## THE TASK:
Starting with the opening line of the material, restate every line word for word, and end on the line containing "pose proof Hr".

= Beginning of Section =

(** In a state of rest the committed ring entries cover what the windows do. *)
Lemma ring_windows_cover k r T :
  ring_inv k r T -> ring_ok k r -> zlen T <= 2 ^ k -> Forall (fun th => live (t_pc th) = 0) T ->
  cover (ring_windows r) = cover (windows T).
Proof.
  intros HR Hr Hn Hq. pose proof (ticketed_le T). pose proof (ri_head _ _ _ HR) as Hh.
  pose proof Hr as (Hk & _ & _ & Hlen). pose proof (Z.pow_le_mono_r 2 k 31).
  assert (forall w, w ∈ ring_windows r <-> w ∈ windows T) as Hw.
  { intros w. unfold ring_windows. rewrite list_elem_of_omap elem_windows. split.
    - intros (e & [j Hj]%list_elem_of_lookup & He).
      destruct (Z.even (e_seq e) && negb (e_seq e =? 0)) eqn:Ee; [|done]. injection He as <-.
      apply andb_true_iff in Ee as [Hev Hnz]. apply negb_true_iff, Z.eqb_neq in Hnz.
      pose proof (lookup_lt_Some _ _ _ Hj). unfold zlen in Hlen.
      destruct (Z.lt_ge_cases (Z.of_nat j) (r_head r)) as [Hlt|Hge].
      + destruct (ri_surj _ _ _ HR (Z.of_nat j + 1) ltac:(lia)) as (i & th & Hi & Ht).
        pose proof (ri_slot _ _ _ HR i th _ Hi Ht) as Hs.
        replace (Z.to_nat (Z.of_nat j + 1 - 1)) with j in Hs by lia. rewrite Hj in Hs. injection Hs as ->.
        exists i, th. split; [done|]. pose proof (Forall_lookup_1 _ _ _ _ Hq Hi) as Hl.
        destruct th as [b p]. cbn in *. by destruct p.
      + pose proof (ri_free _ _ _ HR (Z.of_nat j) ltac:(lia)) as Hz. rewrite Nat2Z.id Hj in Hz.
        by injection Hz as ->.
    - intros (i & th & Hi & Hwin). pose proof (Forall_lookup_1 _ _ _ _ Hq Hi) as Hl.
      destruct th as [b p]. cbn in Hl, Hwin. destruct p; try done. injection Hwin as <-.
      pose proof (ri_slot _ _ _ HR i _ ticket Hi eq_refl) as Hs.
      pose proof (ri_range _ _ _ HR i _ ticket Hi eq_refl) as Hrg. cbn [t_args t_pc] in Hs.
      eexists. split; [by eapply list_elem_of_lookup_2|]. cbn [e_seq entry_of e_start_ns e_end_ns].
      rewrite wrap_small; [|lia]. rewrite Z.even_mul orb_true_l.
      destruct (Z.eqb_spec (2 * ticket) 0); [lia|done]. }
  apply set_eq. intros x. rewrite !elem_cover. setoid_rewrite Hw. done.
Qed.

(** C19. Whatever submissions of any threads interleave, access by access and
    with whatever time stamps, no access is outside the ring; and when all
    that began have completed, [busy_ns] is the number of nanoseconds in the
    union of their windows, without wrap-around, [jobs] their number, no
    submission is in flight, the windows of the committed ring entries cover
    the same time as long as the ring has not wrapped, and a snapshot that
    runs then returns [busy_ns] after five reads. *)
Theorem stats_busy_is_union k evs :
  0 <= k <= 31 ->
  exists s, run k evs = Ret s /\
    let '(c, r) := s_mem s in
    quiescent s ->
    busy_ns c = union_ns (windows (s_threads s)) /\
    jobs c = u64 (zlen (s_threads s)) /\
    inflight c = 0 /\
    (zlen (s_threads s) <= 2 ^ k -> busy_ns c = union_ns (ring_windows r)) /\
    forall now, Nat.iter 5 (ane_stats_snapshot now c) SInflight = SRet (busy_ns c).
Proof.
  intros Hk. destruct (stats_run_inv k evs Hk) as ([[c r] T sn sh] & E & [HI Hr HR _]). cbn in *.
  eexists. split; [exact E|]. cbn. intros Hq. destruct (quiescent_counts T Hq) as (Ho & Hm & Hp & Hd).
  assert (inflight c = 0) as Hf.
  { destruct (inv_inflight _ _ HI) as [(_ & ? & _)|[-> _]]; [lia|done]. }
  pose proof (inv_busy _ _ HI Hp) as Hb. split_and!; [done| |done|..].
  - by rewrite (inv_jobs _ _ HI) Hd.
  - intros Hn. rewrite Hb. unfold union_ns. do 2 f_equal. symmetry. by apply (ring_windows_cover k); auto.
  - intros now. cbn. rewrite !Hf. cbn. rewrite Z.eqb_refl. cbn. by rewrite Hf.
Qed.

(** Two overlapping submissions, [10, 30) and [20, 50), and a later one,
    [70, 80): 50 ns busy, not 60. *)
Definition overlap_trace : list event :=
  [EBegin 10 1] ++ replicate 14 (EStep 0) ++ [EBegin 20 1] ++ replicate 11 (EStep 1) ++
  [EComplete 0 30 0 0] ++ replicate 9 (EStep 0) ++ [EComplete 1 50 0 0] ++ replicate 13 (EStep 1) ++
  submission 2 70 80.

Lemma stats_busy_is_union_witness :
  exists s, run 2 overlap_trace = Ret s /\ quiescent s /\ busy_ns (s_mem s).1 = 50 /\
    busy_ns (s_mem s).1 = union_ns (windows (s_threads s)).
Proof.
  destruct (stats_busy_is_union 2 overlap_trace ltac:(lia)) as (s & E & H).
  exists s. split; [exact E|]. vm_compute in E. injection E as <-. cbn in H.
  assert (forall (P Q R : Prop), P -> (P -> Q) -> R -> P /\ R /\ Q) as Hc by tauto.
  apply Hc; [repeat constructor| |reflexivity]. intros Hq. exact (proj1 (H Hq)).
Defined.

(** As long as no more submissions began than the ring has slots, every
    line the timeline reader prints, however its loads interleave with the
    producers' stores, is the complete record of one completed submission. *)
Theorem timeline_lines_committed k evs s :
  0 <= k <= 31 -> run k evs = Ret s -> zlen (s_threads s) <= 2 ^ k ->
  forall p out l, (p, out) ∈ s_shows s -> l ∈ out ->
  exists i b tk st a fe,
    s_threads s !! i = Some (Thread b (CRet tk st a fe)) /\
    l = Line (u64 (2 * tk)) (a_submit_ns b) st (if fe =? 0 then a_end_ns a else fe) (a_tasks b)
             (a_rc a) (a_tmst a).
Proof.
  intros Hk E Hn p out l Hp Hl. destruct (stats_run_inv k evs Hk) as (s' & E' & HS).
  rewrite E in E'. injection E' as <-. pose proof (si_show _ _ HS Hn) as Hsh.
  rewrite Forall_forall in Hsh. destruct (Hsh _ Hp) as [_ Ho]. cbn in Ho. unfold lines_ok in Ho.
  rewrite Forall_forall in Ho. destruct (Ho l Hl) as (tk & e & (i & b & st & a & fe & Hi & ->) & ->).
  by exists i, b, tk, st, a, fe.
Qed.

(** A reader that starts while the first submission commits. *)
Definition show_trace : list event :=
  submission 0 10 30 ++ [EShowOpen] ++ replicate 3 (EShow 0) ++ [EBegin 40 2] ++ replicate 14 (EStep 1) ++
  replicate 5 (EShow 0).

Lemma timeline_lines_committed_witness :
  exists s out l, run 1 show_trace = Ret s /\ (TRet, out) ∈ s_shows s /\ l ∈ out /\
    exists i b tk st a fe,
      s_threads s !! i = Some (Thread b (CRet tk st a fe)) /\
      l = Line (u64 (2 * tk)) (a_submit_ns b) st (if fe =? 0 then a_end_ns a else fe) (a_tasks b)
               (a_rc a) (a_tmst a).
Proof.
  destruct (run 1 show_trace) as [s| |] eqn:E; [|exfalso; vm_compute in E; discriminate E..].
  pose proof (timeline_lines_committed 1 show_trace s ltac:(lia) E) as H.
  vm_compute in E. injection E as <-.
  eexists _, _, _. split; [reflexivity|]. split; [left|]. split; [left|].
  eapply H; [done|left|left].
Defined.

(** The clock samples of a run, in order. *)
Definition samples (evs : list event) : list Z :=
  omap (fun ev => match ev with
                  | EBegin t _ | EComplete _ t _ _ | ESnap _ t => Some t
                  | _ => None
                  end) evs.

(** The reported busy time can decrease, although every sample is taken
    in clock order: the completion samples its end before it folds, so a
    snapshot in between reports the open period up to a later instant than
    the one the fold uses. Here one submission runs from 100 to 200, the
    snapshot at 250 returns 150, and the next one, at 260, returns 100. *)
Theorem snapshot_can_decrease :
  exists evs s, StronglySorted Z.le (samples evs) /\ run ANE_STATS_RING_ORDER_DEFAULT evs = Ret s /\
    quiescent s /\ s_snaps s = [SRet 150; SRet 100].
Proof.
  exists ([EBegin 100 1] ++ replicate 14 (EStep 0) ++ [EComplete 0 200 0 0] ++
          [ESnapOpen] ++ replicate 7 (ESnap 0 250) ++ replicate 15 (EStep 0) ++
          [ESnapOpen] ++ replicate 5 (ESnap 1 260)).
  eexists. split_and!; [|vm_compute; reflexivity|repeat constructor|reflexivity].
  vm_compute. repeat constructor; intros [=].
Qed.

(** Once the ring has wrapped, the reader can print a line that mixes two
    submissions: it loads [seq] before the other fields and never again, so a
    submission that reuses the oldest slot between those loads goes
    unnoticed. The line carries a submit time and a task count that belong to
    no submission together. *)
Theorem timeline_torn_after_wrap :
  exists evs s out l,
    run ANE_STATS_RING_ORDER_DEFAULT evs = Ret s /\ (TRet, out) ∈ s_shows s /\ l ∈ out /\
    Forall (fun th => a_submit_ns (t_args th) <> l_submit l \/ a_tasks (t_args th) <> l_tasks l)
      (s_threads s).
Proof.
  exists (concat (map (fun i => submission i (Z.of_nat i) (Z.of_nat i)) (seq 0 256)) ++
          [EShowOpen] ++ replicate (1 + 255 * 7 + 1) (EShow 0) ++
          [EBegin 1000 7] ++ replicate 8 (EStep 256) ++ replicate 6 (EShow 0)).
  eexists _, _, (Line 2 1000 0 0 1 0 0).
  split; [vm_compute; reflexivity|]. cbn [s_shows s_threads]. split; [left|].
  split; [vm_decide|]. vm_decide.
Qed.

= End of Section =

## RESPONSE AREA:
(** In a state of rest the committed ring entries cover what the windows do. *)
Lemma ring_windows_cover k r T :
  ring_inv k r T -> ring_ok k r -> zlen T <= 2 ^ k -> Forall (fun th => live (t_pc th) = 0) T ->
  cover (ring_windows r) = cover (windows T).
Proof.
  intros HR Hr Hn Hq. pose proof (ticketed_le T). pose proof (ri_head _ _ _ HR) as Hh.
  pose proof Hr as (Hk & _ & _ & Hlen). pose proof (Z.pow_le_mono_r 2 k 31).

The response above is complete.